The Republic of Costa Rica (means rich coast) is bordered by Nicaragua to the north, the Caribbean Sea to the east, Panama to the southeast, and the Pacific Ocean to the west.  Its coastline is 212km (132mi) on the Caribbean coast and 1,016m (631mi) on the Pacific coast.  Over a third of Costa Rica's 51,000sq km (19,690sq mi) is protected the National System of Conservation Areas.

While Costa Rica only accounts for .03% of the Earth’s land surface, it has 5% of its flora and fauna species.  This small country has more butterflies than all Europe and has 860 bird species that live here year-round plus additional species that migrate through.

Christopher Columbus sailed to the eastern shores of Costa Rica during his final voyage in 1502.  It is the only Latin American country to have been a democracy since 1950 or earlier.  It has no military using the saved money on health care and education.

 

While there are sit back and relax resorts, in 2018 Costa Rica was named the worlds premier nature destination and second adventure destination by the World Economic Forum.

With Costa Rica being located between 8 and 12° north of the Equator, the climate is tropical year-round.  However, the country has many microclimates depending on elevation, rainfall, topography, and by the geography of each particular region.  The "summer" or dry season goes from December to April, and "winter" or rainy season goes from May to November.

 

Costa Rica has more Americans per capita living there than any country.  Most remain “tourists” which means that every 6 months they must leave for 24 hours, then they can return.

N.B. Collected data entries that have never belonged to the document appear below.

(** * Properties *)

(** ** The error monad *)

Lemma bind_Ok {A B} (f : A → result B) (m : result A) (b : B) :
  m ≫= f = Ok b ↔ ∃ a, m = Ok a ∧ f a = Ok b.
Proof.
  destruct m as [a|e]; simpl; split.
  - intros H. by exists a.
  - by intros (a' & [= ->] & H).
  - done.
  - by intros (a' & [=] & _).
Qed.

Lemma fmap_Ok {A B} (f : A → B) (m : result A) (b : B) :
  f <$> m = Ok b ↔ ∃ a, m = Ok a ∧ b = f a.
Proof.
  destruct m as [a|e]; simpl; split.
  - intros [= <-]. by exists a.
  - by intros (a' & [= ->] & ->).
  - done.
  - by intros (a' & [=] & _).
Qed.

Section result_facts.

Context {A B : Type}.

Lemma mapM_Ok (f : A → result B) (l : list A) (k : list B) :
  mapM f l = Ok k ↔ Forall2 (λ x y, f x = Ok y) l k.
Proof.
  revert k. induction l as [|x l IH]; intros k; simpl.
  - split.
    + intros [= <-]. constructor.
    + by inversion 1.
  - split.
    + intros H. apply bind_Ok in H as (y & Hy & H).
      apply bind_Ok in H as (k' & Hk' & [= <-]).
      constructor; [done|]. by apply IH.
    + inversion 1 as [|? y ? k' Hy Hk']; subst.
      rewrite Hy. simpl. apply IH in Hk'. by rewrite Hk'.
Qed.

Lemma mapM_total (f : A → result B) (l : list A) :
  Forall (λ x, ∃ y, f x = Ok y) l → ∃ k, mapM f l = Ok k.
Proof.
  induction 1 as [|x l [y Hy] _ [k Hk]]; simpl.
  - by exists [].
  - exists (y :: k). by rewrite Hy; simpl; rewrite Hk.
Qed.

End result_facts.

Lemma index_Ok {A} (l : list A) (i : nat) (x : A) :
  index l i = Ok x ↔ l !! i = Some x.
Proof. unfold index. destruct (l !! i); naive_solver. Qed.

Lemma index_total {A} (l : list A) (i : nat) :
  i < length l → ∃ x, index l i = Ok x.
Proof.
  intros Hi. destruct (lookup_lt_is_Some_2 l i Hi) as [x Hx].
  exists x. by apply index_Ok.
Qed.

Lemma gather_Ok {A} (l : list A) (idx : list nat) (v : list A) :
  gather l idx = Ok v ↔ Forall2 (λ i x, l !! i = Some x) idx v.
Proof.
  unfold gather. rewrite mapM_Ok.
  split; intros H; eapply Forall2_impl; try exact H; intros i x; by rewrite index_Ok.
Qed.

Lemma gather_total {A} (l : list A) (idx : list nat) :
  Forall (λ i, i < length l) idx → ∃ v, gather l idx = Ok v.
Proof.
  intros H. apply mapM_total. eapply Forall_impl; [exact H|].
  intros i Hi. by apply index_total.
Qed.

(** ** Matrices *)

Section matrix_facts.

Context {A : Type}.
Implicit Types M : list (list A).

Lemma mget_Some M r c x :
  mget M r c = Some x ↔ ∃ row, M !! r = Some row ∧ row !! c = Some x.
Proof.
  unfold mget. destruct (M !! r) as [row|]; simpl.
  - split; [intros H; by exists row|by intros (row' & [= ->] & H)].
  - split; [done|by intros (row' & [=] & _)].
Qed.

Lemma shape_row M rows cols r row :
  shape M rows cols → M !! r = Some row → length row = cols.
Proof.
  intros [_ H] Hr. by eapply (Forall_lookup_1 _ _ _ _ H Hr).
Qed.

Lemma shape_mget M rows cols r c :
  shape M rows cols → r < rows → c < cols → is_Some (mget M r c).
Proof.
  intros [Hl H] Hr Hc.
  destruct (lookup_lt_is_Some_2 M r) as [row Hrow]; [lia|].
  assert (length row = cols) by (by eapply (Forall_lookup_1 _ _ _ _ H Hrow)).
  destruct (lookup_lt_is_Some_2 row c) as [x Hx]; [lia|].
  exists x. apply mget_Some. eauto.
Qed.

Lemma mget_lt M rows cols r c x :
  shape M rows cols → mget M r c = Some x → r < rows ∧ c < cols.
Proof.
  intros HM (row & Hrow & Hx)%mget_Some.
  pose proof (shape_row _ _ _ _ _ HM Hrow) as Hlen.
  destruct HM as [Hl _].
  apply lookup_lt_Some in Hrow, Hx. lia.
Qed.

Lemma tabulate_shape rows cols (f : nat → nat → A) :
  shape (tabulate rows cols f) rows cols.
Proof.
  unfold shape, tabulate. split.
  - by rewrite length_fmap, length_seq.
  - apply Forall_fmap, Forall_forall. intros r _. simpl.
    by rewrite length_fmap, length_seq.
Qed.

Lemma mget_tabulate rows cols (f : nat → nat → A) r c :
  r < rows → c < cols → mget (tabulate rows cols f) r c = Some (f r c).
Proof.
  intros Hr Hc. apply mget_Some. unfold tabulate.
  exists ((λ c, f r c) <$> seq 0 cols). split.
  - rewrite list_lookup_fmap, lookup_seq_lt by done. done.
  - rewrite list_lookup_fmap, lookup_seq_lt by done. done.
Qed.

Lemma length_concat_shape M rows cols :
  shape M rows cols → length (concat M) = rows * cols.
Proof.
  intros [<- H]. induction H as [|row M Hrow _ IH]; simpl; [done|].
  rewrite length_app, IH, Hrow. lia.
Qed.

Lemma reshape_concat M rows cols :
  shape M rows cols → reshape (replicate rows cols) (concat M) = M.
Proof.
  intros [<- H]. induction H as [|row M Hrow _ IH]; simpl; [done|].
  rewrite take_app_length', drop_app_length' by done. by rewrite IH.
Qed.

Lemma view_rows_Ok (cols : nat) (l : list A) :
  0 < length l → cols ≠ 0 → length l `mod` cols = 0 →
  view_rows cols l = Ok (reshape (replicate (length l `div` cols) cols) l).
Proof.
  intros Hl Hc Hm. unfold view_rows.
  destruct l; [simpl in Hl; lia|]. by rewrite decide_True.
Qed.

Lemma view_cols_Ok (rows : nat) (l : list A) :
  0 < length l → rows ≠ 0 → length l `mod` rows = 0 →
  view_cols rows l = Ok (reshape (replicate rows (length l `div` rows)) l).
Proof.
  intros Hl Hc Hm. unfold view_cols.
  destruct l; [simpl in Hl; lia|]. by rewrite decide_True.
Qed.

Lemma view_rows_concat M rows cols :
  shape M rows cols → 0 < rows → 0 < cols → view_rows cols (concat M) = Ok M.
Proof.
  intros HM Hr Hc.
  pose proof (length_concat_shape _ _ _ HM) as Hlen.
  rewrite view_rows_Ok.
  - rewrite Hlen, Nat.div_mul by lia. by rewrite reshape_concat.
  - rewrite Hlen. nia.
  - lia.
  - rewrite Hlen. by rewrite Nat.Div0.mod_mul.
Qed.

Lemma mget_concat M rows cols r c :
  shape M rows cols → c < cols → concat M !! (r * cols + c) = mget M r c.
Proof.
  intros [<- H]. revert r. induction H as [|row M Hrow _ IH]; intros r Hc.
  - by destruct r.
  - destruct r as [|r]; simpl.
    + unfold mget; simpl. by rewrite lookup_app_l by lia.
    + rewrite lookup_app_r by lia.
      replace (cols + r * cols + c - length row) with (r * cols + c) by lia.
      rewrite IH by done. done.
Qed.

End matrix_facts.

Section reshape_facts.

Context {A : Type}.
Implicit Types M : list (list A).

Lemma reshape_shape rows cols (l : list A) :
  length l = rows * cols →
  shape (reshape (replicate rows cols) l) rows cols
  ∧ concat (reshape (replicate rows cols) l) = l.
Proof.
  revert l. induction rows as [|rows IH]; intros l Hl; simpl.
  - destruct l; [|simpl in Hl; lia]. by repeat split.
  - destruct (IH (drop cols l)) as [[IH1 IH2] IH3].
    { rewrite length_drop. lia. }
    repeat split.
    + simpl. by rewrite IH1.
    + constructor; [|done]. rewrite length_take. lia.
    + rewrite IH3. apply take_drop.
Qed.

Lemma mget_reshape rows cols (l : list A) r c :
  length l = rows * cols → c < cols →
  mget (reshape (replicate rows cols) l) r c = l !! (r * cols + c).
Proof.
  intros Hl Hc. destruct (reshape_shape rows cols l Hl) as [Hs Hj].
  rewrite <- (mget_concat _ _ _ _ _ Hs Hc). by rewrite Hj.
Qed.

Lemma replicate_shape rows (v : list A) :
  shape (replicate rows v) rows (length v).
Proof.
  split; [by rewrite length_replicate|].
  apply Forall_forall. by intros row ->%elem_of_replicate_inv.
Qed.

Lemma expand_flat_lookup num_gt (v : list A) g b :
  g < num_gt → b < length v →
  expand_flat num_gt v !! (b + g * length v) = v !! b.
Proof.
  intros Hg Hb. unfold expand_flat.
  rewrite (Nat.add_comm b).
  rewrite (mget_concat _ _ _ _ _ (replicate_shape num_gt v) Hb).
  unfold mget. by rewrite lookup_replicate_2.
Qed.

Lemma length_expand_flat num_gt (v : list A) :
  length (expand_flat num_gt v) = num_gt * length v.
Proof. apply length_concat_shape, replicate_shape. Qed.

Lemma transpose_shape (d : A) cols M :
  shape (transpose d cols M) cols (length M).
Proof.
  unfold transpose, column. split.
  - by rewrite length_fmap, length_seq.
  - apply Forall_fmap, Forall_forall. intros g _. simpl.
    by rewrite length_fmap.
Qed.

Lemma mget_transpose (d : A) cols M g r row :
  g < cols → M !! r = Some row →
  mget (transpose d cols M) g r = Some (nth g row d).
Proof.
  intros Hg Hr. apply mget_Some. exists (column d g M). split.
  - unfold transpose. by rewrite list_lookup_fmap, lookup_seq_lt.
  - unfold column. by rewrite list_lookup_fmap, Hr.
Qed.

Lemma nth_lookup_Some' (l : list A) i d x : l !! i = Some x → nth i l d = x.
Proof. intros H. by apply nth_lookup_Some. Qed.

Lemma Forall2_concat_inv_l {B} (P : A → B → Prop) M (v : list B) :
  Forall2 P (concat M) v →
  ∃ V, v = concat V ∧ Forall2 (Forall2 P) M V.
Proof.
  revert v. induction M as [|row M IH]; intros v H; simpl in *.
  - inversion H; subst. exists []. split; [done|constructor].
  - apply Forall2_app_inv_l in H as (v1 & v2 & H1 & H2 & ->).
    destruct (IH _ H2) as (V & -> & HV).
    exists (v1 :: V). split; [done|]. by constructor.
Qed.

Lemma Forall2_shape {B} (P : A → B → Prop) M (V : list (list B)) rows cols :
  Forall2 (Forall2 P) M V → shape M rows cols → shape V rows cols.
Proof.
  intros H [Hl HM]. split.
  - by rewrite <- (Forall2_length _ _ _ H).
  - clear Hl. induction H as [|row vrow M V Hrow _ IH]; [constructor|].
    inversion HM; subst. constructor; [|by apply IH].
    by rewrite <- (Forall2_length _ _ _ Hrow).
Qed.

Lemma Forall2_mget {B} (P : A → B → Prop) M (V : list (list B)) r c x :
  Forall2 (Forall2 P) M V → mget M r c = Some x →
  ∃ y, mget V r c = Some y ∧ P x y.
Proof.
  intros H (row & Hrow & Hx)%mget_Some.
  destruct (Forall2_lookup_l _ _ _ _ _ H Hrow) as (vrow & Hvrow & Hrows).
  destruct (Forall2_lookup_l _ _ _ _ _ Hrows Hx) as (y & Hy & HP).
  exists y. split; [|done]. apply mget_Some. eauto.
Qed.

Lemma Forall2_mget_r {B} (P : A → B → Prop) M (V : list (list B)) r c y :
  Forall2 (Forall2 P) M V → mget V r c = Some y →
  ∃ x, mget M r c = Some x ∧ P x y.
Proof.
  intros H (row & Hrow & Hx)%mget_Some.
  destruct (Forall2_lookup_r _ _ _ _ _ H Hrow) as (vrow & Hvrow & Hrows).
  destruct (Forall2_lookup_r _ _ _ _ _ Hrows Hx) as (x & Hy & HP).
  exists x. split; [|done]. apply mget_Some. eauto.
Qed.

End reshape_facts.

Section zip_facts.

Context {A B C : Type}.

Lemma mget_mat_zip_with (f : A → B → C) (M : list (list A)) (N : list (list B))
    r c z :
  mget (mat_zip_with f M N) r c = Some z ↔
  ∃ x y, mget M r c = Some x ∧ mget N r c = Some y ∧ z = f x y.
Proof.
  unfold mat_zip_with. rewrite mget_Some. split.
  - intros (row & Hrow & Hz).
    apply lookup_zip_with_Some in Hrow as (rm & rn & -> & Hrm & Hrn).
    apply lookup_zip_with_Some in Hz as (x & y & -> & Hx & Hy).
    exists x, y. repeat split; apply mget_Some; eauto.
  - intros (x & y & (rm & Hrm & Hx)%mget_Some & (rn & Hrn & Hy)%mget_Some & ->).
    exists (zip_with f rm rn). split; apply lookup_zip_with_Some; eauto 10.
Qed.

Lemma mget_broadcast_rows (f : A → B → C) (M : list (list A)) (v : list B) r c z :
  mget (broadcast_rows f M v) r c = Some z ↔
  ∃ x y, mget M r c = Some x ∧ v !! c = Some y ∧ z = f x y.
Proof.
  unfold broadcast_rows. rewrite mget_Some. split.
  - intros (row & Hrow & Hz).
    rewrite list_lookup_fmap in Hrow.
    destruct (M !! r) as [rm|] eqn:Hrm; [|done]. injection Hrow as <-.
    apply lookup_zip_with_Some in Hz as (x & y & -> & Hx & Hy).
    exists x, y. repeat split; [|done]. apply mget_Some; eauto.
  - intros (x & y & (rm & Hrm & Hx)%mget_Some & Hy & ->).
    exists (zip_with f rm v). split.
    + by rewrite list_lookup_fmap, Hrm.
    + apply lookup_zip_with_Some; eauto 10.
Qed.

Puntarenas (means sand point) sits on a long, narrow peninsula in the Gulf of Nicoya on the Central Pacific Coast.  The area making up the town is quite flat.  The local population is about 10,000.  

 

This area that stretches down to Panama has fantastic flora and fauna, radiant beaches, incredible eco adventure opportunities, and majestic national parks.   

 

Although most of the commercial trade has now moved to Port Caldera, the city's old port still retains the largest fishing fleet in Costa Rica, moored in the estuary behind the town.  About 80% of the local economy is from fishing.

 

The official language is Spanish, though a large number of its citizens are bilingual.  English, due to its status as the international language of tourists, is the most common second language in Costa Rica.

 

The average high temperature in January is 31C (89F).  January is part of the dry season with very little rain.